Phase separation in a mixture of proliferating and motile active matter

TL;DR

This paper investigates how a dense mixture of motile and proliferating particles undergoes phase separation driven by activity and interactions, revealing a new type of phase transition relevant to biological systems.

Contribution

It demonstrates that phase separation occurs in a binary active matter system with proliferation and motility, introducing an effective model with attractive interactions to explain the phenomenon.

Findings

Phase separation occurs at high density and low self-propulsion.

Interactions between motile particles induce condensation.

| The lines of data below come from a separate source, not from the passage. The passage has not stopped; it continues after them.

(* ===== verification/JsonText.v ===== *)
(** * Unambiguity of encoded text

    The spelling [encoding/json] gives a valid UTF-8 string is self-delimiting:
    after it, any text can follow, and both can be told apart.  So texts built of
    fixed parts, quoted strings and decimal integers determine their parts; the
    digests and chains of the program rest on this. *)

From S2P Require Import Prelude GoNum GoText Value.

Local Open Scope N_scope.

(** ** Quoted strings *)

(** The rune an encoded text starts with. *)
Definition hex_value (c : ascii) : N :=
  let b := N_of_ascii c in if b <? 58 then b - 48 else b - 87.

Definition unescape (l : chars) : option (chars * chars) :=
  match l with
  | c :: l1 =>
      if N_of_ascii c =? 92 then
        match l1 with
        | [] => None
        | d :: l2 =>
            let k := N_of_ascii d in
            if (k =? 92) || (k =? 34) then Some ([d], l2)
            else if k =? 98 then Some (bytes [8], l2)
            else if k =? 102 then Some (bytes [12], l2)
            else if k =? 110 then Some (bytes [10], l2)
            else if k =? 114 then Some (bytes [13], l2)
            else if k =? 116 then Some (bytes [9], l2)
            else match l2 with
            | h1 :: h2 :: h3 :: h4 :: l3 =>
                if hex_value h1 =? 2 then
                  Some (if hex_value h4 =? 8 then bytes [0xE2; 0x80; 0xA8]
                        else bytes [0xE2; 0x80; 0xA9], l3)
                else Some ([ascii_of_N (16 * hex_value h3 + hex_value h4)], l3)
            | _ => None
            end
        end
      else decode_rune l
  | [] => None
  end.

Lemma unescape_ascii c rest :
  N_of_ascii c < 128 → unescape (json_escape_ascii c ++ rest) = Some ([c], rest).
Proof.
  destruct c as [[] [] [] [] [] [] [] []]; intros H; try (exfalso; vm_compute in H; discriminate);
    vm_compute; reflexivity.
Qed.

Lemma decode_rune_single c : decode_rune [c] = Some ([c], []) → N_of_ascii c < 128.
Proof. destruct c as [[] [] [] [] [] [] [] []]; vm_compute; intros [=]; reflexivity. Qed.

Lemma decode_rune_head b r rest :
  decode_rune (b :: r ++ rest) = Some (b :: r, rest) → r ≠ [] →
  (N_of_ascii b =? 92) = false ∧ (N_of_ascii b =? 34) = false.
Proof.
  intros H Hr. unfold decode_rune in H.
  destruct b as [[] [] [] [] [] [] [] []]; try (vm_compute; split; reflexivity);
    cbn in H; injection H as <-; done.
Qed.

Lemma unescape_rune r rest :
  r ≠ [] → (∀ rest, decode_rune (r ++ rest) = Some (r, rest)) →
  unescape (json_escape_rune (inl r) ++ rest) = Some (r, rest).
Proof.
  intros Hne Hd. destruct r as [|b [|b2 r]]; [done| |].
  - apply unescape_ascii. specialize (Hd []). by apply decode_rune_single in Hd.
  - cbn [json_escape_rune].
    destruct (decide (b :: b2 :: r = bytes [0xE2; 0x80; 0xA8])) as [->|]; [reflexivity|].
    destruct (decide (b :: b2 :: r = bytes [0xE2; 0x80; 0xA9])) as [->|]; [reflexivity|].
    cbn [app unescape].
      destruct (decode_rune_head b (b2 :: r) rest (Hd rest)) as [-> _]; [done|]. apply Hd.
Qed.

(** An escaped rune never starts with the closing quote. *)
Lemma escape_rune_head r :
  r ≠ [] → (∀ rest, decode_rune (r ++ rest) = Some (r, rest)) →
  ∃ c l, json_escape_rune (inl r) = c :: l ∧ (N_of_ascii c =? 34) = false.
Proof.
  intros Hne Hd. destruct r as [|b [|b2 r]]; [done| |].
  - clear. destruct b as [[] [] [] [] [] [] [] []]; vm_compute; eauto.
  - cbn [json_escape_rune]. repeat case_decide; [by eauto..|].
    exists b, (b2 :: r). split; [done|]. by apply (decode_rune_head b (b2 :: r) [] (Hd [])).
Qed.

Definition good_rune (r : chars) : Prop := r ≠ [] ∧ ∀ rest, decode_rune (r ++ rest) = Some (r, rest).

Lemma escaped_inj l1 l2 t1 t2 :
  Forall good_rune l1 → Forall good_rune l2 →
  concat ((λ r, json_escape_rune (inl r)) <$> l1) ++ ascii_of_N 34 :: t1 =
  concat ((λ r, json_escape_rune (inl r)) <$> l2) ++ ascii_of_N 34 :: t2 →
  l1 = l2 ∧ t1 = t2.
Proof.
  intros H1. revert l2. induction H1 as [|r1 l1 [Hn1 Hd1] _ IH]; intros l2 H2.
  - destruct H2 as [|r2 l2 [Hn2 Hd2] _]; [by intros [= ->]|].
    destruct (escape_rune_head r2 Hn2 Hd2) as (c & l & E & Hc).
    rewrite fmap_cons. cbn [concat]. rewrite E. intros [= <- _]. done.
  - destruct H2 as [|r2 l2 [Hn2 Hd2] H2].
    + destruct (escape_rune_head r1 Hn1 Hd1) as (c & l & E & Hc).
      rewrite fmap_cons. cbn [concat]. rewrite E. intros [= -> _]. done.
    + rewrite !fmap_cons. cbn [concat]. rewrite <-!app_assoc. intros H.
      assert (Some (r1, concat ((λ r, json_escape_rune (inl r)) <$> l1) ++ ascii_of_N 34 :: t1) =
              Some (r2, concat ((λ r, json_escape_rune (inl r)) <$> l2) ++ ascii_of_N 34 :: t2)) as E.
      { rewrite <-(unescape_rune r1), <-(unescape_rune r2), H by done. done. }
      injection E as -> E. apply IH in E as [-> ->]; done.
Qed.

(** The runes of a valid string. *)
Lemma valid_runes s :
  valid_utf8 s = true →
  ∃ rs, runes (String.list_ascii_of_string s) = inl <$> rs ∧ Forall good_rune rs ∧
    concat rs = String.list_ascii_of_string s.
Proof.
  unfold valid_utf8. set (l := String.list_ascii_of_string s). intros Hv.
  assert (∃ rs, runes l = inl <$> rs) as [rs Hrs].
  { revert Hv. generalize (runes l). intros q. induction q as [|[r|b] q IH]; simpl; [by exists []| |done].
    intros [rs ->]%IH. by exists (r :: rs). }
  exists rs. split; [done|]. split.
  - apply Forall_forall. intros r Hr. apply (runes_go_good (length l) l). fold (runes l).
    rewrite Hrs. by apply list_elem_of_fmap_2.
  - rewrite <-(runes_go_concat (length l) l) by done. fold (runes l). rewrite Hrs.
    rewrite <-list_fmap_compose. f_equal. symmetry. apply list_fmap_id.
Qed.

Lemma json_quote_chars_inj s1 s2 t1 t2 :
  valid_utf8 s1 = true → valid_utf8 s2 = true →
  json_quote_chars (String.list_ascii_of_string s1) ++ t1 =
  json_quote_chars (String.list_ascii_of_string s2) ++ t2 → s1 = s2 ∧ t1 = t2.
Proof.
  intros (r1 & E1 & G1 & C1)%valid_runes (r2 & E2 & G2 & C2)%valid_runes.
  unfold json_quote_chars. rewrite E1, E2, <-!list_fmap_compose. cbn [app].
  rewrite <-!app_assoc. cbn [app]. intros [= H]. apply escaped_inj in H as [-> ->]; [|done..].
  split; [|done]. rewrite <-(String.string_of_list_ascii_of_string s1), <-C1, C2.
  apply String.string_of_list_ascii_of_string.
Qed.

Lemma list_ascii_of_app s t :
  String.list_ascii_of_string (s +:+ t) = String.list_ascii_of_string s ++ String.list_ascii_of_string t.
Proof. induction s as [|c s IH]; [done|]. rewrite string_app_cons. simpl. by rewrite IH. Qed.

Lemma list_ascii_of_inj s t :
  String.list_ascii_of_string s = String.list_ascii_of_string t → s = t.
Proof.
  intros H. rewrite <-(String.string_of_list_ascii_of_string s), H.
  apply String.string_of_list_ascii_of_string.
Qed.

Lemma json_quote_inj s1 s2 t1 t2 :
  valid_utf8 s1 = true → valid_utf8 s2 = true →
  json_quote s1 +:+ t1 = json_quote s2 +:+ t2 → s1 = s2 ∧ t1 = t2.
Proof.
  intros H1 H2 H%(f_equal String.list_ascii_of_string). unfold json_quote in H.
  rewrite !list_ascii_of_app, !String.list_ascii_of_string_of_list_ascii in H.
  apply json_quote_chars_inj in H as [-> H]; [|done..]. by apply list_ascii_of_inj in H.
Qed.

Lemma string_app_inv_head (s t1 t2 : string) : s +:+ t1 = s +:+ t2 → t1 = t2.
Proof. induction s as [|c s IH]; [done|]. rewrite !string_app_cons. intros [=]. by apply IH. Qed.

(** ** Decimal integers *)

Lemma fmt_Z_no_byte c z : is_digit c = false → c ≠ "-"%char → str_contains_byte c (fmt_Z z) = false.
Proof.
  intros Hc Hm. unfold fmt_Z, pretty, pretty_Z. destruct z as [|p|p].
  - simpl. rewrite bool_decide_false; [done|]. intros E. by subst.
  - apply (str_forall_contains is_digit); [done|].
    pose proof (pretty_nat_digits (Pos.to_nat p)) as H. unfold pretty, pretty_nat, pretty in H.
    by rewrite positive_nat_N in H.
  - rewrite string_app_cons. simpl. rewrite bool_decide_false by congruence. simpl.
    apply (str_forall_contains is_digit); [done|].
    pose proof (pretty_nat_digits (Pos.to_nat p)) as H. unfold pretty, pretty_nat, pretty in H.
    by rewrite positive_nat_N in H.
Qed.

Lemma fmt_Z_inj z1 z2 c t1 t2 :
  is_digit c = false → c ≠ "-"%char →
  fmt_Z z1 +:+ String c t1 = fmt_Z z2 +:+ String c t2 → z1 = z2 ∧ t1 = t2.
Proof.
  intros Hc Hm [H ->]%split_first_inj; [|by apply fmt_Z_no_byte..].
  by apply (inj pretty) in H.
Qed.

(** ** ASCII text *)

Definition is_ascii (c : ascii) : bool := N_of_ascii c <=? 127.

Lemma valid_ascii s : str_forall is_ascii s = true → valid_utf8 s = true.
Proof.
  unfold valid_utf8, runes. intros H.
  assert (forallb is_ascii (String.list_ascii_of_string s) = true) as Hl.
  { induction s as [|c s IH]; [done|]. simpl in *. by apply andb_true_iff in H as [-> ?%IH]. }
  clear H. set (l := String.list_ascii_of_string s) in *. clearbody l.
  induction l as [|c l IH]; [done|]. cbn [forallb length] in *. apply andb_true_iff in Hl as [Hc Hl].
  cbn [runes_go]. assert (decode_rune (c :: l) = Some ([c], l)) as ->; [|by apply IH].
  unfold decode_rune, in_range. unfold is_ascii in Hc. rewrite Hc, (proj2 (N.leb_le 0 _)); [done|lia].
Qed.

Lemma str_forall_app p s t : str_forall p (s +:+ t) = str_forall p s && str_forall p t.
Proof. induction s as [|c s IH]; [done|]. rewrite string_app_cons. simpl. by rewrite IH, andb_assoc. Qed.

Lemma digits_ascii s : str_forall is_digit s = true → str_forall is_ascii s = true.
Proof.
  induction s as [|c s IH]; [done|]. simpl. rewrite !andb_true_iff. intros [Hc ?%IH]. split; [|done].
  unfold is_digit in Hc. unfold is_ascii. apply andb_true_iff in Hc as [_ Hc%N.leb_le].
  apply N.leb_le. lia.
Qed.

(** ** Digests *)

(** [hex.EncodeToString]. *)
Definition hex_encode (l : chars) : string :=
  String.string_of_list_ascii
    (l ≫= λ c, [hex_digit (N_of_ascii c / 16)%N; hex_digit (N_of_ascii c mod 16)%N]).

Lemma hex_encode_inj l1 l2 : hex_encode l1 = hex_encode l2 → l1 = l2.
Proof.
  assert (∀ c : ascii, ascii_of_N (16 * hex_value (hex_digit (N_of_ascii c / 16)) +
    hex_value (hex_digit (N_of_ascii c mod 16))) = c) as Hd.
  { intros [[] [] [] [] [] [] [] []]; vm_compute; reflexivity. }
  unfold hex_encode. intros H%(f_equal String.list_ascii_of_string).
  rewrite !String.list_ascii_of_string_of_list_ascii in H.
  revert l2 H. induction l1 as [|c1 l1 IH]; intros [|c2 l2]; cbn; try done.
  intros [= H1 H2 H3]. rewrite (IH l2 H3), <-(Hd c1), <-(Hd c2), H1, H2. done.
Qed.

(** SHA-256 is a parameter. *)
Section digest.
Context (sha256 : chars → chars).

Definition hashHex (s : string) : string := hex_encode (sha256 (String.list_ascii_of_string s)).
Definition collision : Prop := ∃ x y, x ≠ y ∧ sha256 x = sha256 y.

Lemma hashHex_inj s t : hashHex s = hashHex t → s = t ∨ collision.
Proof.
  intros H%hex_encode_inj. destruct (decide (s = t)) as [|Hne]; [by left|]. right.
  exists (String.list_ascii_of_string s), (String.list_ascii_of_string t). split; [|done].
  by intros ?%list_ascii_of_inj.
Qed.
End digest.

An effective attractive model reproduces the phase behavior.

Abstract

Proliferation and motility are ubiquitous drivers of activity in biological systems. Here, we study a dense binary mixture of motile and proliferating particles with exclusively repulsive interactions, where homeostasis in the proliferating subpopulation is maintained by pressure-induced removal. Using computer simulations, we show that phase separation emerges naturally in this system at high density and weak enough self-propulsion. We show that condensation is caused by interactions between motile particles induced by the growing phase, and recapitulate this behavior in an effective model of only motile particles with attractive interactions. Our results establish a new type of phase transition and pave a way to reinterpret the physics of dense cellular populations, such as bacterial colonies or tumors, as systems of mixed active matter.